Show me every line in the listing that has the word "caught".

__Provided records__
********************

(* ===================================================================== *)
(* scripts/batch_export_skills.py: the batch export of builtin skills.   *)
(*                                                                       *)
(* A shallow embedding of the script: Python's str as a list of code     *)
(* points, the str methods the script calls (splitlines, strip,          *)
(* startswith, split), the loop that selects the skills to export, and   *)
(* main as a state/exception computation over an abstract operating      *)
(* system that answers every subprocess.run.                             *)
(* ===================================================================== *)

From Stdlib Require Import NArith ZArith String Ascii DecimalString.
From stdpp Require Import base tactics option list.

Local Open Scope list_scope.

(* --------------------------------------------------------------------- *)
(* Python str                                                            *)
(* --------------------------------------------------------------------- *)

Module Py.

(* A str is a sequence of Unicode code points. *)
Definition char := N.
Definition str := list char.

(* A literal of the source, written as a Rocq string of ASCII characters. *)
Fixpoint lit (s : string) : str :=
  match s with
  | EmptyString => []
  | String a s' => N_of_ascii a :: lit s'
  end.

(* str.isspace on one character (Py_UNICODE_ISSPACE): bidirectional class
   WS, B or S, or general category Zs. *)
Definition isspace (c : char) : bool :=
  ((9 <=? c) && (c <=? 13) || (28 <=? c) && (c <=? 32)
   || (c =? 133) || (c =? 160) || (c =? 5760)
   || (8192 <=? c) && (c <=? 8202)
   || (c =? 8232) || (c =? 8233) || (c =? 8239) || (c =? 8287)
   || (c =? 12288))%N.

(* The line boundaries of str.splitlines (Py_UNICODE_ISLINEBREAK):
   \n \v \f \r \x1c \x1d \x1e \x85 \u2028 \u2029. *)
Definition islinebreak (c : char) : bool :=
  ((10 <=? c) && (c <=? 13) || (28 <=? c) && (c <=? 30)
   || (c =? 133) || (c =? 8232) || (c =? 8233))%N.

Definition CR : char := 13%N.
Definition LF : char := 10%N.

(* `not s`: a str is false exactly when it is empty. *)
Definition falsy (s : str) : bool :=
  match s with [] => true | _ :: _ => false end.

(* s == t on str. *)
Fixpoint eqb (s t : str) : bool :=
  match s, t with
  | [], [] => true
  | a :: s', b :: t' => (a =? b)%N && eqb s' t'
  | _, _ => false
  end.

(* s.startswith(prefix) *)
Fixpoint startswith (s prefix : str) : bool :=
  match prefix, s with
  | [], _ => true
  | p :: prefix', c :: s' => (c =? p)%N && startswith s' prefix'
  | _ :: _, [] => false
  end.

(* s.lstrip(), s.rstrip() and s.strip() with no argument. *)
Fixpoint lstrip (s : str) : str :=
  match s with
  | [] => []
  | c :: s' => if isspace c then lstrip s' else s
  end.

Definition rstrip (s : str) : str := rev (lstrip (rev s)).

Definition strip (s : str) : str := rstrip (lstrip s).

(* s.split() with no argument: the maximal runs of non-whitespace.  [cur]
   holds the characters of the run being read, last one first. *)
Fixpoint split_from (cur : str) (s : str) : list str :=
  match s with
  | [] => match cur with [] => [] | _ :: _ => [rev cur] end
  | c :: s' =>
      if isspace c then
        match cur with
        | [] => split_from [] s'
        | _ :: _ => rev cur :: split_from [] s'
        end
      else split_from (c :: cur) s'
  end.

Definition split (s : str) : list str := split_from [] s.
Lemma tree_only_for {A} (l : list A) (body : A → M unit) :
  (∀ x, tree_only (body x)) → tree_only (for_of l body).
Proof.
  intros Hbody. induction l as [|x l IH]; simpl.
  - apply tree_only_ret.
  - apply tree_only_bind; [apply Hbody|]. intros _. apply IH.
Qed.

Lemma tree_only_if {A} (b : bool) (m1 m2 : M A) :
  tree_only m1 → tree_only m2 → tree_only (if b then m1 else m2).
Proof. by destruct b. Qed.

End tree_only_facts.

Ltac solve_tree_only :=
  repeat first
    [ apply tree_only_ret | apply tree_only_print | apply tree_only_exists
    | apply tree_only_call | apply tree_only_read
    | apply tree_only_bind | apply tree_only_try | apply tree_only_for
    | apply tree_only_if | intro ].

Section console_facts.
Variable P : event → Prop.

Lemma prints_ret {A} (a : A) : prints P (mret a : M A).
Proof. intros w. exists []. simpl. by rewrite app_nil_r. Qed.

Lemma prints_print (ev : event) : P ev → prints P (print ev).
Proof. intros Hev w. exists [ev]. split; [done|]. by constructor. Qed.

Lemma prints_exists (p : path) : prints P (exists_ p).
Proof. intros w. exists []. simpl. by rewrite app_nil_r. Qed.

Lemma prints_call (f : tree → error + tree) : prints P (call f).
Proof.
  intros w. exists []. unfold call. rewrite app_nil_r.
  by destruct (f (fs w)).
Qed.

Lemma prints_read {A} (f : tree → error + A) : prints P (read f).
Proof.
  intros w. exists []. unfold read. rewrite app_nil_r.
  by destruct (f (fs w)).
Qed.

Lemma prints_bind {A B} (m : M A) (k : A → M B) :
  prints P m → (∀ a, prints P (k a)) → prints P (m ≫= k).
Proof.
  intros Hm Hk w. rewrite run_bind. destruct (Hm w) as (evs & Hevs & HP).
  destruct (m w) as [[a|e] w1]; simpl in *.
  - destruct (Hk a w1) as (evs' & Hevs' & HP'). exists (evs ++ evs').
    split; [by rewrite Hevs', Hevs, app_assoc|]. by apply Forall_app.
  - by exists evs.
Qed.

Lemma prints_try {A} (m : M A) (h : error → M A) :
  prints P m → (∀ e, prints P (h e)) → prints P (try_catch m h).
Proof.
  intros Hm Hh w. unfold try_catch. destruct (Hm w) as (evs & Hevs & HP).
  destruct (m w) as [[a|e] w1]; simpl in *.
  - by exists evs.
  - destruct (Hh e w1) as (evs' & Hevs' & HP'). exists (evs ++ evs').
    split; [by rewrite Hevs', Hevs, app_assoc|]. by apply Forall_app.
Qed.

Lemma prints_for {A} (l : list A) (body : A → M unit) :
  (∀ x, prints P (body x)) → prints P (for_of l body).
Proof.
  intros Hbody. induction l as [|x l IH]; simpl.
  - apply prints_ret.
  - apply prints_bind; [apply Hbody|]. intros _. apply IH.
Qed.

Lemma prints_if {A} (b : bool) (m1 m2 : M A) :
  prints P m1 → prints P m2 → prints P (if b then m1 else m2).
Proof. by destruct b. Qed.

End console_facts.

Ltac solve_prints :=
  repeat first
    [ apply prints_ret | apply prints_exists
    | apply prints_call | apply prints_read
    | apply prints_bind | apply prints_try | apply prints_for
    | apply prints_if | (apply prints_print; done) | intro ].

Section turns.
Variable env : environment.

(** The loop body never rejects: it prints one message and leaves the
    tree of [copy_turn]. *)
Lemma copy_file_turn (file : manifest_entry) (w : world) :
  copy_file env file w =
  (Resolved tt,
   World (copy_turn env file (fs w)).2
         (console w ++ [copy_event file (copy_turn env file (fs w)).1])).
Proof.
  unfold copy_file, copy_turn, try_catch. rewrite !run_bind.
  unfold call at 1. destruct w as [t out]. simpl.
  destruct (ensureDir env _ t) as [err|t1]; simpl.
  - unfold caught. by case_bool_decide.
  - rewrite run_bind. unfold call. simpl.
    destruct (copy env _ _ _ t1) as [err|t2]; simpl.
    + unfold caught. by case_bool_decide.
    + done.
Qed.

Lemma copy_turns_length (files : list manifest_entry) (t : tree) :
  length (copy_turns env files t).1 = length files.
Proof.
  revert t. induction files as [|f files IH]; intros t; simpl; [done|].
  by rewrite IH.
Qed.

Lemma copy_loop_turns (files : list manifest_entry) (w : world) :
  for_of files (copy_file env) w =
  (Resolved tt,
   World (copy_turns env files (fs w)).2
         (console w ++ zip_with copy_event files (copy_turns env files (fs w)).1)).
Proof.
  revert w. induction files as [|f files IH]; intros w.
  - destruct w. simpl. by rewrite app_nil_r.
  - simpl. rewrite run_bind, copy_file_turn, IH. simpl.
    by rewrite <- app_assoc.
Qed.

Lemma delete_file_turn (file : string) (w : world) :
  delete_file env file w =
  (Resolved tt,
   World (delete_turn env file (fs w)).2
         (console w ++ [delete_event file (delete_turn env file (fs w)).1])).
Proof.
  unfold delete_file, delete_turn. rewrite run_bind.
  unfold exists_. destruct w as [t out]. simpl.
  destruct (existsSync t (join file)); [|done].
  unfold try_catch. rewrite run_bind. unfold call. simpl.
  by destruct (remove env _ t) as [err|t'].
Qed.

Lemma delete_turns_length (files : list string) (t : tree) :
  length (delete_turns env files t).1 = length files.
Proof.
  revert t. induction files as [|f files IH]; intros t; simpl; [done|].
  by rewrite IH.
Qed.

Lemma delete_loop_turns (files : list string) (w : world) :
  for_of files (delete_file env) w =
  (Resolved tt,
   World (delete_turns env files (fs w)).2
         (console w ++ zip_with delete_event files
                         (delete_turns env files (fs w)).1)).
Proof.
  revert w. induction files as [|f files IH]; intros w.
  - destruct w. simpl. by rewrite app_nil_r.
  - simpl. rewrite run_bind, delete_file_turn, IH. simpl.
    by rewrite <- app_assoc.
Qed.

End turns.

(** ** [fs.copy], [fs.remove] and [fs.readdir] *)

Section call_facts.
Variable env : environment.
Implicit Types (t : tree) (p q dest : path).

Lemma stat_None t p : stat t p = None → p ≠ [] ∧ t !! p = None.
Proof. destruct p; [done|]. simpl. by intros ->. Qed.

Lemma stat_lookup t p : p ≠ [] → stat t p = t !! p.
Proof. by destruct p. Qed.

Lemma ensureDir_grows p t t' : ensureDir env p t = inr t' → t ⊆ t'.
Proof.
  unfold ensureDir. destruct (fault env _); [done|]. apply mkdirs_grows.
Qed.

(** Directories made on the way to [dirname dest] are not [dest]. *)
Lemma mkdirs_dirname_dest dest t t' :
  mkdirs (dirname dest) t = inr t' → t' !! dest = t !! dest.
Proof.
  intros H.
  destruct (mkdirs_from_lookup _ _ _ _ dest H)
    as [Hq|(_ & _ & k & Hk & Heq)]; [done|].
  simpl in Heq. apply (f_equal length) in Heq.
  rewrite length_take, length_dirname in Heq.
  rewrite length_dirname in Hk. lia.
Qed.

(** Writing to a destination that is not there keeps everything else. *)
Lemma copy_absent_grows src dest opts t t' :
  stat t dest = None →
  copy env src dest opts t = inr t' → t ⊆ t'.
Proof.
  intros Hstat. unfold copy. rewrite Hstat.
  destruct (fault env _); [done|].
  destruct (templates env src) as [c|]; [|done].
  destruct (mkdirs (dirname dest) t) as [e|t1] eqn:Hmk; [done|].
  intros [= <-]. apply stat_None in Hstat as [_ Hnone].
  etrans; [by eapply mkdirs_grows|].
  apply insert_subseteq. by rewrite (mkdirs_dirname_dest _ _ _ Hmk).
Qed.

(** With [overwrite: false] a copy only ever adds to the tree. *)
Lemma copy_no_overwrite_grows src dest t t' :
  copy env src dest no_overwrite t = inr t' → t ⊆ t'.
Proof.
  destruct (stat t dest) as [[c|]|] eqn:Hstat.
  - unfold copy. rewrite Hstat. simpl.
    destruct (fault env _); [done|]. by destruct (templates env src).
  - unfold copy. rewrite Hstat.
    destruct (fault env _); [done|]. by destruct (templates env src).
  - by apply copy_absent_grows.
Qed.

Lemma copy_turn_grows file t : t ⊆ (copy_turn env file t).2.
Proof.
  unfold copy_turn.
  destruct (ensureDir env _ t) as [e|t1] eqn:Hdir; simpl; [done|].
  apply ensureDir_grows in Hdir.
  destruct (copy env _ _ _ t1) as [e|t2] eqn:Hcopy; simpl; [done|].
  apply copy_no_overwrite_grows in Hcopy. by etrans.
Qed.

Lemma copy_turns_grows files t : t ⊆ (copy_turns env files t).2.
Proof.
  revert t. induction files as [|f files IH]; intros t; simpl; [done|].
  etrans; [apply (copy_turn_grows f)|apply IH].
Qed.

(** [fs.remove(p)] takes away [p] and what is below it, nothing else. *)
Lemma remove_lookup p t t' q :
  remove env p t = inr t' →
  t' !! q = if decide (p `prefix_of` q) then None else t !! q.
Proof.
  unfold remove. destruct (fault env _); [done|]. intros [= <-].
  case_decide as Hpre.
  - apply map_lookup_filter_None. right. intros x _. simpl. tauto.
  - destruct (t !! q) as [x|] eqn:Hq.
    + apply map_lookup_filter_Some. done.
    + apply map_lookup_filter_None. by left.
Qed.

Lemma remove_outside p t t' q :
  remove env p t = inr t' → ¬ p `prefix_of` q → t' !! q = t !! q.
Proof.
  intros H Hpre. rewrite (remove_lookup _ _ _ _ H). by case_decide.
Qed.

********************

__Solution for this task__
  - unfold caught. by case_bool_decide.
    + unfold caught. by case_bool_decide.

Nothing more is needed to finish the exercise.